Much better your way, done.

Thanks for taking a look at it, sorry this version is a bit changed from the
previous one. FWIW, the libcpp pieces were not touched other than addressing
your comments; the new logic is in input.h/input.c plus the associated
tweaks to the frontends.

-Lewis
-------------- next part --------------
From: Lewis Hyatt <lhyatt@gmail.com>
Date: Wed, 27 Jan 2021 18:23:13 -0500
Subject: [PATCH] diagnostics: Support for -finput-charset [PR93067]

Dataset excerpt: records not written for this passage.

Lemma fetchFileRecord_reads p a w r w1 fx :
  fetchFileRecord p a w = (r, w1, fx) → sentTxs fx = [].
Proof.
  unfold fetchFileRecord, request, throw.
  destruct (account_fileRecord p).
  - destruct (fileRecord_fetch a w). intros [= <- <- <-]. reflexivity.
  - intros [= <- <- <-]. reflexivity.
Qed.

Lemma sentTxs_app fx1 fx2 : sentTxs (fx1 ++ fx2) = sentTxs fx1 ++ sentTxs fx2.
Proof.
  induction fx1 as [| [] fx1 IH]; simpl; [reflexivity | rewrite ?IH; reflexivity ..].
Qed.

(** The joined list: one entry per grant, in order, whatever the fetches
    answer. *)
Lemma promise_all_map_withFile p grants : ∀ w,
  ∃ entries w' fx,
    promise_all_map (withFile p) grants w = (inr entries, w', fx)
    ∧ Joined p w grants entries w'
    ∧ sentTxs fx = [].
Proof.
  induction grants as [| sa grants IH]; intros w.
  - exists [], w, []. repeat split. constructor.
  - simpl. pose proof (withFile_outcome p sa w) as Hsa.
    destruct (fetchFileRecord p (fileRecord (account sa)) w) as [[r w1] fx1] eqn:Hfetch.
    pose proof (fetchFileRecord_reads _ _ _ _ _ _ Hfetch) as Hreads.
    destruct (IH w1) as (entries & w2 & fx2 & Hrest & Hjoined & Hsent).
    unfold bind at 1. destruct r as [e | fa]; rewrite Hsa;
      unfold bind at 1; rewrite Hrest; unfold ret; simpl;
      eexists _, _, _; (split; [reflexivity |]); split.
    + eapply Joined_null; eauto.
    + rewrite !sentTxs_app, Hreads, Hsent. reflexivity.
    + eapply Joined_file; eauto.
    + rewrite !sentTxs_app, Hreads, Hsent. reflexivity.
Qed.

Lemma Joined_grants p w grants entries w' :
  Joined p w grants entries w' → map sharedAccess entries = grants.
Proof. induction 1; simpl; congruence. Qed.

(** A view whose scan is answered. *)
Lemma sharedView_answered p filter label w accs w1 :
  account_sharedAccess p = true →
  sharedAccess_all filter w = (inr accs, w1) →
  ∃ entries w2 fx,
    sharedView p filter label w = (inr entries, w2, fx)
    ∧ Joined p w1 (List.filter (λ a, isActive (account a)) accs) entries w2
    ∧ sentTxs fx = [].
Proof.
  intros Hns Hscan. unfold sharedView. rewrite Hns.
  destruct (promise_all_map_withFile p (List.filter (λ a, isActive (account a)) accs) w1)
    as (entries & w2 & fx & Hmap & Hjoined & Hsent).
  exists entries, w2, ([AllSharedAccess filter] ++ (fx ++ [])). split; [| split].
  - unfold try_catch, mbind, M_bind, bind, request. rewrite Hscan.
    unfold bind. rewrite Hmap. reflexivity.
  - exact Hjoined.
  - rewrite !sentTxs_app, Hsent. reflexivity.
Qed.

(** C3.  With a wallet connected and the scan answered, each view resolves
    to a list that has one entry for every grant of the answer whose active
    flag is set, in the order of the answer.  An entry whose parent record
    could not be fetched has [file: null] ([Joined_null]); the fetches that
    follow go on as before, and the list is never cut short or emptied by a
    failed fetch. *)
Theorem shared_views_keep_unfetched_grants program wallet p me w :
  program = Some p → wallet_publicKey wallet = Some me →
  account_sharedAccess p = true →
  (∀ accs w1,
     sharedAccess_all {| offset := 72; bytes := toBase58 me |} w = (inr accs, w1) →
     ∃ entries w2 fx,
       getFilesSharedWithMe program wallet w = (inr entries, w2, fx)
       ∧ Joined p w1 (List.filter (λ a, isActive (account a)) accs) entries w2
       ∧ map sharedAccess entries = List.filter (λ a, isActive (account a)) accs)
  ∧ (∀ accs w1,
       sharedAccess_all {| offset := 40; bytes := toBase58 me |} w = (inr accs, w1) →
       ∃ entries w2 fx,
         getFilesIShared program wallet w = (inr entries, w2, fx)
         ∧ Joined p w1 (List.filter (λ a, isActive (account a)) accs) entries w2
         ∧ map sharedAccess entries = List.filter (λ a, isActive (account a)) accs).
Proof.
  intros -> Hme Hns. unfold getFilesSharedWithMe, getFilesIShared. rewrite Hme.
  split; intros accs w1 Hscan;
    [ destruct (sharedView_answered p _ "Error fetching files shared with me:"
                  w accs w1 Hns Hscan) as (entries & w2 & fx & Hview & Hjoined & _)
    | destruct (sharedView_answered p _ "Error fetching files I shared:"
                  w accs w1 Hns Hscan) as (entries & w2 & fx & Hview & Hjoined & _) ];
    exists entries, w2, fx; repeat split; eauto using Joined_grants.
Qed.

Adds the logic to handle -finput-charset in layout_get_source_line(), so that
source lines are converted from their input encodings prior to being output by
diagnostics machinery. Also adds the ability to strip a UTF-8 BOM similarly.

gcc/c-family/ChangeLog:

	PR other/93067
	* c-opts.c (c_common_input_charset_cb): New function.
	(c_common_post_options): Call new function input_initialize_context().

gcc/d/ChangeLog:

	PR other/93067
	* d-lang.cc (d_input_charset_callback): New function.
	(d_init): Call new function input_initialize_context().

gcc/fortran/ChangeLog:

	PR other/93067
	* cpp.c (gfc_cpp_post_options): Call new function
	input_initialize_cpp_context().

gcc/ChangeLog:

	PR other/93067
	* input.c (default_charset_callback): New function.
	(input_initialize_context): New function.
	(read_data): Add prototype.
	(add_file_to_cache_tab): Use libcpp to convert input encoding when
	needed. Strip UTF-8 BOM when needed.
	(class fcache): Add new members to track input encoding conversion.
	(fcache::fcache): Adapt for new members.
	(fcache::~fcache): Likewise.
	(maybe_grow): Likewise.
	(needs_read): Adapt to be aware that fp member may be NULL now.
	(get_next_line): Likewise.
	* input.h (input_initialize_context): Declare.

libcpp/ChangeLog:

	PR other/93067
	* charset.c (init_iconv_desc): Adapt to permit PFILE argument to
	be NULL.
	(_cpp_convert_input): Likewise. Also move UTF-8 BOM logic to...
	(cpp_check_utf8_bom): ...here.  New function.
	(cpp_input_conversion_is_trivial): New function.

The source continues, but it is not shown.